### Task objective
Down to the last line, repeat the records exactly.

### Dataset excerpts
Segment Open

(* ===== verification/Dict.v ===== *)
(** Python dictionaries whose insertion order matters: association lists with distinct
    keys, where an assignment replaces the value in place or appends the key. *)

From S2P Require Import Prelude.

Local Open Scope Z_scope.

Section Dict.
Context {K V : Type} `{EqDecision K}.
Implicit Types (d : list (K * V)) (k : K).

(** [d.get(k)] *)
Fixpoint dget (k : K) (d : list (K * V)) : option V :=
  match d with
  | [] => None
  | (k', v) :: d' => if decide (k = k') then Some v else dget k d'
  end.

(** [d[k] = v] *)
Fixpoint dput (k : K) (v : V) (d : list (K * V)) : list (K * V) :=
  match d with
  | [] => [(k, v)]
  | (k', v') :: d' => if decide (k = k') then (k, v) :: d' else (k', v') :: dput k v d'
  end.

Lemma dget_dput k v d j : dget j (dput k v d) = if decide (j = k) then Some v else dget j d.
Proof.
  induction d as [|[k' v'] d IH]; cbn; [done|].
  destruct (decide (k = k')) as [<-|]; cbn; [by repeat case_decide|].
  rewrite IH. repeat case_decide; by subst.
Qed.

Lemma dget_here k v d : dget k ((k, v) :: d) = Some v.
Proof. cbn. by rewrite decide_True. Qed.
Lemma dget_there k k' v d : k ≠ k' → dget k ((k', v) :: d) = dget k d.
Proof. intros Hne. cbn. by rewrite decide_False. Qed.

Lemma dput_keys k v d :
  (dput k v d).*1 = if decide (k ∈ d.*1) then d.*1 else d.*1 ++ [k].
Proof.
  induction d as [|[k' v'] d IH]; cbn; [by rewrite decide_False by apply not_elem_of_nil|].
  destruct (decide (k = k')) as [<-|Hne]; cbn; [by rewrite decide_True by (by left)|].
  rewrite IH. repeat case_decide; cbn; try done; exfalso; set_solver.
Qed.

Lemma dput_NoDup k v d : NoDup d.*1 → NoDup (dput k v d).*1.
Proof.
  intros H. rewrite dput_keys. case_decide; [done|]. apply NoDup_app. split_and!; [done| |].
  - by intros x Hx ->%list_elem_of_singleton.
  - apply NoDup_singleton.
Qed.

Lemma elem_of_dput_keys k v d j : j ∈ (dput k v d).*1 ↔ j = k ∨ j ∈ d.*1.
Proof.
  rewrite dput_keys. case_decide; [|rewrite elem_of_app, list_elem_of_singleton; tauto].
  split; [by right|by intros [-> |]].
Qed.

Lemma dget_None k d : dget k d = None ↔ k ∉ d.*1.
Proof.
  induction d as [|[k' v] d IH]; cbn; [split; [intros _; apply not_elem_of_nil|done]|].
  rewrite not_elem_of_cons. case_decide; naive_solver.
Qed.

Lemma dget_is_Some k d : is_Some (dget k d) ↔ k ∈ d.*1.
Proof. rewrite <- not_eq_None_Some, dget_None. split; [apply dec_stable|by intros ? ?]. Qed.

Lemma dget_elem k v d : NoDup d.*1 → (k, v) ∈ d ↔ dget k d = Some v.
Proof.
  intros Hnd. induction d as [|[k' w] d IH]; cbn in *; [by rewrite elem_of_nil|].
  apply NoDup_cons in Hnd as [Hk Hnd]. rewrite elem_of_cons, IH by done.
  case_decide; subst.
  - split; [|intros [= ->]; by left]. intros [[= ->]|H]; [done|].
    destruct Hk. apply dget_is_Some. by eexists.
  - split; [|by right]. by intros [[= -> ->]|].
Qed.

(** A dictionary is the list of its keys with their values. *)
Lemma dict_expand d (f : K * V → Z) :
  NoDup d.*1 → sumZ (f <$> d) = sumZ ((λ k, default 0 (f ∘ (k,.) <$> dget k d)) <$> d.*1).
Proof.
  intros Hnd. induction d as [|[k v] d IH]; cbn; [done|]. apply NoDup_cons in Hnd as [Hk Hnd].
  rewrite decide_True by done. cbn. f_equal. rewrite IH by done. f_equal.
  apply list_fmap_ext. intros ? j Hj%list_elem_of_lookup_2. rewrite decide_False; [done|]. by intros ->.
Qed.
End Dict.

(** ** Counters *)

Section Counter.
Context {K : Type} `{EqDecision K}.

(** [d[k] = d.get(k, 0) + z] *)
Definition dadd_to (k : K) (z : Z) (d : list (K * Z)) : list (K * Z) :=
  dput k (default 0 (dget k d) + z) d.

Definition dtotal (d : list (K * Z)) : Z := sumZ d.*2.

(** The total over the keys that satisfy [P]. *)
Definition dtotal_if (P : K → bool) (d : list (K * Z)) : Z :=
  sumZ ((λ x, if P x.1 then x.2 else 0) <$> d).

Lemma dput_total_if P k z d :
  dtotal_if P (dput k z d) = dtotal_if P d + (if P k then z - default 0 (dget k d) else 0).
Proof.
  unfold dtotal_if. induction d as [|[k' v] d IH]; cbn; [destruct (P k); lia|].
  destruct (decide (k = k')) as [<-|]; cbn; [destruct (P k); lia|rewrite IH; lia].
Qed.

Lemma dadd_to_total_if P k z d :
  dtotal_if P (dadd_to k z d) = dtotal_if P d + (if P k then z else 0).
Proof. unfold dadd_to. rewrite dput_total_if. destruct (P k); lia. Qed.

Lemma dtotal_if_true (d : list (K * Z)) : dtotal_if (λ _, true) d = dtotal d.
Proof. reflexivity. Qed.

Lemma dput_total k z (d : list (K * Z)) : dtotal (dput k z d) = dtotal d + z - default 0 (dget k d).
Proof. rewrite <- dtotal_if_true, dput_total_if. rewrite (dtotal_if_true d). lia. Qed.

Lemma dadd_to_total k z (d : list (K * Z)) : dtotal (dadd_to k z d) = dtotal d + z.
Proof. unfold dadd_to. rewrite dput_total. lia. Qed.
End Counter.

(** Lookups with literal keys in a literal dictionary. *)
Ltac dget_fields :=
  repeat match goal with
  | |- context [dget ?k ((?k, _) :: _)] => rewrite dget_here
  | |- context [dget ?k ((_, _) :: _)] => rewrite (dget_there k) by done
  | H : context [dget ?k ((?k, _) :: _)] |- _ => rewrite dget_here in H
  | H : context [dget ?k ((_, _) :: _)] |- _ => rewrite (dget_there k) in H by done
  end.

Segment Closed

### Solution for this task
(* ===== verification/Dict.v ===== *)
(** Python dictionaries whose insertion order matters: association lists with distinct
    keys, where an assignment replaces the value in place or appends the key. *)

From S2P Require Import Prelude.

Local Open Scope Z_scope.

Section Dict.
Context {K V : Type} `{EqDecision K}.
Implicit Types (d : list (K * V)) (k : K).

(** [d.get(k)] *)
Fixpoint dget (k : K) (d : list (K * V)) : option V :=
  match d with
  | [] => None
  | (k', v) :: d' => if decide (k = k') then Some v else dget k d'
  end.

(** [d[k] = v] *)
Fixpoint dput (k : K) (v : V) (d : list (K * V)) : list (K * V) :=
  match d with
  | [] => [(k, v)]
  | (k', v') :: d' => if decide (k = k') then (k, v) :: d' else (k', v') :: dput k v d'
  end.

Lemma dget_dput k v d j : dget j (dput k v d) = if decide (j = k) then Some v else dget j d.
Proof.
  induction d as [|[k' v'] d IH]; cbn; [done|].
  destruct (decide (k = k')) as [<-|]; cbn; [by repeat case_decide|].
  rewrite IH. repeat case_decide; by subst.
Qed.

Lemma dget_here k v d : dget k ((k, v) :: d) = Some v.
Proof. cbn. by rewrite decide_True. Qed.
Lemma dget_there k k' v d : k ≠ k' → dget k ((k', v) :: d) = dget k d.
Proof. intros Hne. cbn. by rewrite decide_False. Qed.

Lemma dput_keys k v d :
  (dput k v d).*1 = if decide (k ∈ d.*1) then d.*1 else d.*1 ++ [k].
Proof.
  induction d as [|[k' v'] d IH]; cbn; [by rewrite decide_False by apply not_elem_of_nil|].
  destruct (decide (k = k')) as [<-|Hne]; cbn; [by rewrite decide_True by (by left)|].
  rewrite IH. repeat case_decide; cbn; try done; exfalso; set_solver.
Qed.

Lemma dput_NoDup k v d : NoDup d.*1 → NoDup (dput k v d).*1.
Proof.
  intros H. rewrite dput_keys. case_decide; [done|]. apply NoDup_app. split_and!; [done| |].
  - by intros x Hx ->%list_elem_of_singleton.
  - apply NoDup_singleton.
Qed.

Lemma elem_of_dput_keys k v d j : j ∈ (dput k v d).*1 ↔ j = k ∨ j ∈ d.*1.
Proof.
  rewrite dput_keys. case_decide; [|rewrite elem_of_app, list_elem_of_singleton; tauto].
  split; [by right|by intros [-> |]].
Qed.

Lemma dget_None k d : dget k d = None ↔ k ∉ d.*1.
Proof.
  induction d as [|[k' v] d IH]; cbn; [split; [intros _; apply not_elem_of_nil|done]|].
  rewrite not_elem_of_cons. case_decide; naive_solver.
Qed.

Lemma dget_is_Some k d : is_Some (dget k d) ↔ k ∈ d.*1.
Proof. rewrite <- not_eq_None_Some, dget_None. split; [apply dec_stable|by intros ? ?]. Qed.

Lemma dget_elem k v d : NoDup d.*1 → (k, v) ∈ d ↔ dget k d = Some v.
Proof.
  intros Hnd. induction d as [|[k' w] d IH]; cbn in *; [by rewrite elem_of_nil|].
  apply NoDup_cons in Hnd as [Hk Hnd]. rewrite elem_of_cons, IH by done.
  case_decide; subst.
  - split; [|intros [= ->]; by left]. intros [[= ->]|H]; [done|].
    destruct Hk. apply dget_is_Some. by eexists.
  - split; [|by right]. by intros [[= -> ->]|].
Qed.

(** A dictionary is the list of its keys with their values. *)
Lemma dict_expand d (f : K * V → Z) :
  NoDup d.*1 → sumZ (f <$> d) = sumZ ((λ k, default 0 (f ∘ (k,.) <$> dget k d)) <$> d.*1).
Proof.
  intros Hnd. induction d as [|[k v] d IH]; cbn; [done|]. apply NoDup_cons in Hnd as [Hk Hnd].
  rewrite decide_True by done. cbn. f_equal. rewrite IH by done. f_equal.
  apply list_fmap_ext. intros ? j Hj%list_elem_of_lookup_2. rewrite decide_False; [done|]. by intros ->.
Qed.
End Dict.

(** ** Counters *)

Section Counter.
Context {K : Type} `{EqDecision K}.

(** [d[k] = d.get(k, 0) + z] *)
Definition dadd_to (k : K) (z : Z) (d : list (K * Z)) : list (K * Z) :=
  dput k (default 0 (dget k d) + z) d.

Definition dtotal (d : list (K * Z)) : Z := sumZ d.*2.

(** The total over the keys that satisfy [P]. *)
Definition dtotal_if (P : K → bool) (d : list (K * Z)) : Z :=
  sumZ ((λ x, if P x.1 then x.2 else 0) <$> d).

Lemma dput_total_if P k z d :
  dtotal_if P (dput k z d) = dtotal_if P d + (if P k then z - default 0 (dget k d) else 0).
Proof.
  unfold dtotal_if. induction d as [|[k' v] d IH]; cbn; [destruct (P k); lia|].
  destruct (decide (k = k')) as [<-|]; cbn; [destruct (P k); lia|rewrite IH; lia].
Qed.

Lemma dadd_to_total_if P k z d :
  dtotal_if P (dadd_to k z d) = dtotal_if P d + (if P k then z else 0).
Proof. unfold dadd_to. rewrite dput_total_if. destruct (P k); lia. Qed.

Lemma dtotal_if_true (d : list (K * Z)) : dtotal_if (λ _, true) d = dtotal d.
Proof. reflexivity. Qed.

Lemma dput_total k z (d : list (K * Z)) : dtotal (dput k z d) = dtotal d + z - default 0 (dget k d).
Proof. rewrite <- dtotal_if_true, dput_total_if. rewrite (dtotal_if_true d). lia. Qed.

Lemma dadd_to_total k z (d : list (K * Z)) : dtotal (dadd_to k z d) = dtotal d + z.
Proof. unfold dadd_to. rewrite dput_total. lia. Qed.
End Counter.

(** Lookups with literal keys in a literal dictionary. *)
Ltac dget_fields :=
  repeat match goal with
  | |- context [dget ?k ((?k, _) :: _)] => rewrite dget_here
  | |- context [dget ?k ((_, _) :: _)] => rewrite (dget_there k) by done
  | H : context [dget ?k ((?k, _) :: _)] |- _ => rewrite dget_here in H
  | H : context [dget ?k ((_, _) :: _)] |- _ => rewrite (dget_there k) in H by done
  end.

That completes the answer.